A partir del 2000 los metroidvania vivieron un resurgimiento por la sencilla razón de que el esquema jugable es muy eficaz a la hora de plantear un juego, y de que puede ser mucho más barato que un juego en tres dimensiones si se hace de forma independiente. En 2017 apareció la sublimación de este tipo de juegos, Hollow Knight, que se convirtió en uno de los mejores juegos de la historia uniendo dos ingredientes concretos: a las características del metroidvania sumó las de la saga souls (dificultad extrema, el concepto de doble muerte que penaliza todo el progreso del jugador). Además, era un juego maravilloso en cuanto a ambientación y diseño sonoro y de niveles. No, este Prince of Persia no alcanza las cotas de excelencia (una excelencia extraña y turbia, pero excelencia al fin y al cabo) de Hollow Knight, pero no es descabellado decir que es el mejor metroidvania desde ese 2018 en que saliera este juego.

Es curioso. Años y años mejorando los gráficos y los entornos tridimensionales, invirtiendo dinero y talento en perfeccionar los combates en tiempo real, para que durante los últimos años algunos de los mejores juegos (Celeste, la saga de Ori, Super Mario Bros. Wonder, Cuphead, Inside), se jueguen en formato bidimensional. Y para que algunos de los mejores sistemas de combate (Persona 5, Baldur’s Gate III, Octopath Traveler) sean por turnos.

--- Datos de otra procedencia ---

Lemma inv_retain held s f r :
  fd_inv held s -> room 1 s -> files s !! f = Some r -> fd_inv (give held f 1) (retained s f r).
Proof.
  intros Hi Hw Hf. specialize (Hw f r Hf). destruct (fi_refs _ _ Hi f r Hf).
  eapply fd_inv_ext; [|apply (inv_file held s f r (r <| references := references r + 1 |>)); try done].
  - intros g. unfold give. cbn. destruct (g =? f); lia.
  - cbn. lia.
  - cbn. destruct (fi_held _ _ Hi f). lia.
Qed.

Lemma wp_retain s f r Q :
  f <> NULL -> room 1 s -> files s !! f = Some r -> 0 < references r -> Q tt (retained s f r) ->
  wp (ns_vfs_file_retain f) Q s.
Proof.
  intros Hn Hw Hf Hr HQ. unfold ns_vfs_file_retain. rewrite (proj2 (Z.eqb_neq _ _) Hn). vsteps.
  specialize (Hw f r Hf). rewrite u32_small by lia. exact HQ.
Qed.

(** The open file behind a descriptor. *)
Definition descriptor (tb : ns_vfs_fdtable) (fd : Z) : option fd_entry :=
  e ← rd (entries tb) fd; if file e =? NULL then None else Some e.

Lemma descriptor_Some tb fd e :
  descriptor tb fd = Some e ->
  0 <= fd < Z.of_nat (length (entries tb)) /\ rd (entries tb) fd = Some e /\
  entries tb !! Z.to_nat fd = Some e /\ file e <> NULL.
Proof.
  unfold descriptor. intros H. destruct (rd (entries tb) fd) as [x|] eqn:Hx; [|done]. cbn in H.
  destruct (Z.eqb_spec (file x) NULL); [done|]. injection H as ->.
  pose proof (rd_range _ _ _ Hx). apply rd_lookup in Hx as Hx'. destruct Hx'. split_and!; first [done|lia].
Qed.

Lemma wp_fd_get s t tb fd held Q :
  fd_inv held s -> unlocked s -> room 1 s -> tables s !! t = Some tb ->
  (forall e r, descriptor tb fd = Some e -> files s !! file e = Some r ->
     Q (file e) (retained s (file e) r)) ->
  (descriptor tb fd = None -> Q NULL s) ->
  wp (fd_get t fd) Q s.
Proof.
  intros Hi Hu Hw Ht HS HN. destruct (fi_table _ _ Hi t tb Ht) as [Hlen Hmax _ _].
  assert (Htn : t <> NULL). { intros ->. destruct (fi_null _ _ Hi). congruence. }
  unfold fd_get. rewrite (proj2 (Z.eqb_neq _ _) Htn). cbn [orb].
  destruct (Z.ltb_spec fd 0) as [Hfd|Hfd].
  { vsteps. apply HN. unfold descriptor, rd. by rewrite (proj2 (Z.leb_gt _ _) Hfd). }
  vsteps. destruct (Z.leb_spec (maximum tb) fd) as [Hge|Hlt].
  { vsteps. apply HN. unfold descriptor, rd. rewrite (proj2 (Z.leb_le _ _) Hfd), lookup_ge_None_2 by lia. done. }
  destruct (rd_Some (entries tb) fd ltac:(lia)) as [e He].
  vsteps. eapply wp_lock_table; [done|by eapply un_table|]. vsteps.
  eapply wp_get_entry; [apply lookup_insert_eq|exact He|]. vsteps.
  assert (Hd : descriptor tb fd = if file e =? NULL then None else Some e) by (unfold descriptor; by rewrite He).
  destruct (Z.eqb_spec (file e) NULL) as [En|En]; cbn [negb].
  - vsteps. cbn. rewrite insert_insert_eq, relock by (by eapply un_table).
    rewrite En. destruct s; cbn in *. rewrite insert_id by done. by apply HN.
  - apply rd_lookup in He as He'. destruct He' as [_ He'].
    destruct (fi_entry _ _ _ _ _ _ Hi Ht He' En) as [r Hr].
    eapply (wp_retain _ _ r); try done; [by eapply (fi_refs _ _ Hi)|]. vsteps. unfold retained. cbn.
    rewrite insert_insert_eq, relock by (by eapply un_table).
    specialize (HS e r Hd Hr). unfold retained in HS. destruct s; cbn in *. by rewrite insert_id by done.
Qed.

Lemma relock_entries (tb : ns_vfs_fdtable) es :
  table_lock tb = false ->
  tb <| table_lock := true |> <| entries := es |> <| table_lock := false |> = tb <| entries := es |>.
Proof. intros Hl. destruct tb. cbn in *. by subst. Qed.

Es decir, vivimos una explosión brutal de creatividad hacia delante, pero, en un movimiento contraintuitivo, también hacia atrás: hacia las plantillas y estructuras que ya probaron su eficacia hace décadas. Quede dicho y aprendida la lección: a veces es mejor perfeccionar una fórmula que ya existe que intentar reinventar la Coca-Cola.